» WHAT IS REQUIRED:
Write out the listing again, exactly as it appears below.

» SOURCE INFORMATION:

Module Proxy.
(** What becomes of a request: it is handled here - by a master once it is ready -
    or sent to an address, or answered. *)
Inductive Routed :=
  | Next
  | NextWhenReady
  | Redirect (address : string)
  | Refuse (e : error)
  | SendStatus (code : Z).
Definition urlPathBelongsToApi (path : string) : bool := strings_HasPrefix path "/api/".
Definition ProxyRequestsToMaster (node : Clustering.NodeState) (is_get : bool) (path : string) : Routed :=
  match Clustering.role node with
  | Clustering.Master => NextWhenReady
  | Clustering.Slave =>
      if urlPathBelongsToApi path then if is_get then Next else Redirect (Clustering.GetHttpAddress (Clustering.masterInfo node)) else Next
  | Clustering.Phantom => if is_get then Next else Refuse (ErrCp PhantomModeError "The database is currently unavailable")
  | Clustering.Initial => SendStatus 500
  end.
(** The headers Connection and Upgrade of the request that is sent, and whether
    the connection is closed after it. *)
Definition getWebSocketUpgradeHeaderRequest (connection upgrade : string) : string :=
  if strings_EqualFold connection "upgrade" then upgrade else "".
Definition prepareRequest (connection upgrade : string) : string * string * bool :=
  let webSocketConnection := getWebSocketUpgradeHeaderRequest connection upgrade in
  if nonempty webSocketConnection then ("Upgrade", webSocketConnection, false) else ("", upgrade, true).
(** The ports are those of the configuration, when it has them. *)
Definition composite_address `{T : TlsMode} `{CS : CompositeService} (http_bind https_bind : option string) : string :=
  "control-plane." ++ coreBaseNamespace ++ (if tls_preferred then default "8443" https_bind else default "8080" http_bind).
Definition CompositeProxyHandler `{T : TlsMode} `{CS : CompositeService} (http_bind https_bind : option string) : Routed :=
  match composite_mode with
  | BaselineMode => Next
  | SatelliteMode => Redirect (composite_address http_bind https_bind)
  end.

(** Readiness: whether, and why not; liveness: the errors. *)
Definition CheckReadiness (node : Clustering.NodeState) (receiver_started : bool) : bool * string :=
  match Clustering.role node with
  | Clustering.Master =>
      if Clustering.masterReady node || Clustering.masterHasLoadedData node then (true, "") else (false, "Master is not ready to serve requests")
  | Clustering.Slave => if receiver_started then (true, "") else (false, "Receiver data from master is not active")
  | Clustering.Phantom => (true, "")
  | Clustering.Initial => (false, "Unknown state of node: 0")
  end.
Definition HandleReadinessProbe (node : Clustering.NodeState) (receiver_started : bool) : Z :=
  if ((CheckReadiness node receiver_started).1 : bool) then 200 else 503.
Definition CheckLiveness (fatalErrors : list Clustering.fatalError) : list Clustering.fatalError := Clustering.GetFatalErrorsExceptInitErrors fatalErrors.
Definition HandleLivenessProbe (fatalErrors : list Clustering.fatalError) : Z :=
  match CheckLiveness fatalErrors with [] => 200 | _ => 503 end.
End Proxy.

» SOLUTION TO THIS EXERCISE:
Module Proxy.
(** What becomes of a request: it is handled here - by a master once it is ready -
    or sent to an address, or answered. *)
Inductive Routed :=
  | Next
  | NextWhenReady
  | Redirect (address : string)
  | Refuse (e : error)
  | SendStatus (code : Z).
Definition urlPathBelongsToApi (path : string) : bool := strings_HasPrefix path "/api/".
Definition ProxyRequestsToMaster (node : Clustering.NodeState) (is_get : bool) (path : string) : Routed :=
  match Clustering.role node with
  | Clustering.Master => NextWhenReady
  | Clustering.Slave =>
      if urlPathBelongsToApi path then if is_get then Next else Redirect (Clustering.GetHttpAddress (Clustering.masterInfo node)) else Next
  | Clustering.Phantom => if is_get then Next else Refuse (ErrCp PhantomModeError "The database is currently unavailable")
  | Clustering.Initial => SendStatus 500
  end.
(** The headers Connection and Upgrade of the request that is sent, and whether
    the connection is closed after it. *)
Definition getWebSocketUpgradeHeaderRequest (connection upgrade : string) : string :=
  if strings_EqualFold connection "upgrade" then upgrade else "".
Definition prepareRequest (connection upgrade : string) : string * string * bool :=
  let webSocketConnection := getWebSocketUpgradeHeaderRequest connection upgrade in
  if nonempty webSocketConnection then ("Upgrade", webSocketConnection, false) else ("", upgrade, true).
(** The ports are those of the configuration, when it has them. *)
Definition composite_address `{T : TlsMode} `{CS : CompositeService} (http_bind https_bind : option string) : string :=
  "control-plane." ++ coreBaseNamespace ++ (if tls_preferred then default "8443" https_bind else default "8080" http_bind).
Definition CompositeProxyHandler `{T : TlsMode} `{CS : CompositeService} (http_bind https_bind : option string) : Routed :=
  match composite_mode with
  | BaselineMode => Next
  | SatelliteMode => Redirect (composite_address http_bind https_bind)
  end.

(** Readiness: whether, and why not; liveness: the errors. *)
Definition CheckReadiness (node : Clustering.NodeState) (receiver_started : bool) : bool * string :=
  match Clustering.role node with
  | Clustering.Master =>
      if Clustering.masterReady node || Clustering.masterHasLoadedData node then (true, "") else (false, "Master is not ready to serve requests")
  | Clustering.Slave => if receiver_started then (true, "") else (false, "Receiver data from master is not active")
  | Clustering.Phantom => (true, "")
  | Clustering.Initial => (false, "Unknown state of node: 0")
  end.
Definition HandleReadinessProbe (node : Clustering.NodeState) (receiver_started : bool) : Z :=
  if ((CheckReadiness node receiver_started).1 : bool) then 200 else 503.
Definition CheckLiveness (fatalErrors : list Clustering.fatalError) : list Clustering.fatalError := Clustering.GetFatalErrorsExceptInitErrors fatalErrors.
Definition HandleLivenessProbe (fatalErrors : list Clustering.fatalError) : Z :=
  match CheckLiveness fatalErrors with [] => 200 | _ => 503 end.
End Proxy.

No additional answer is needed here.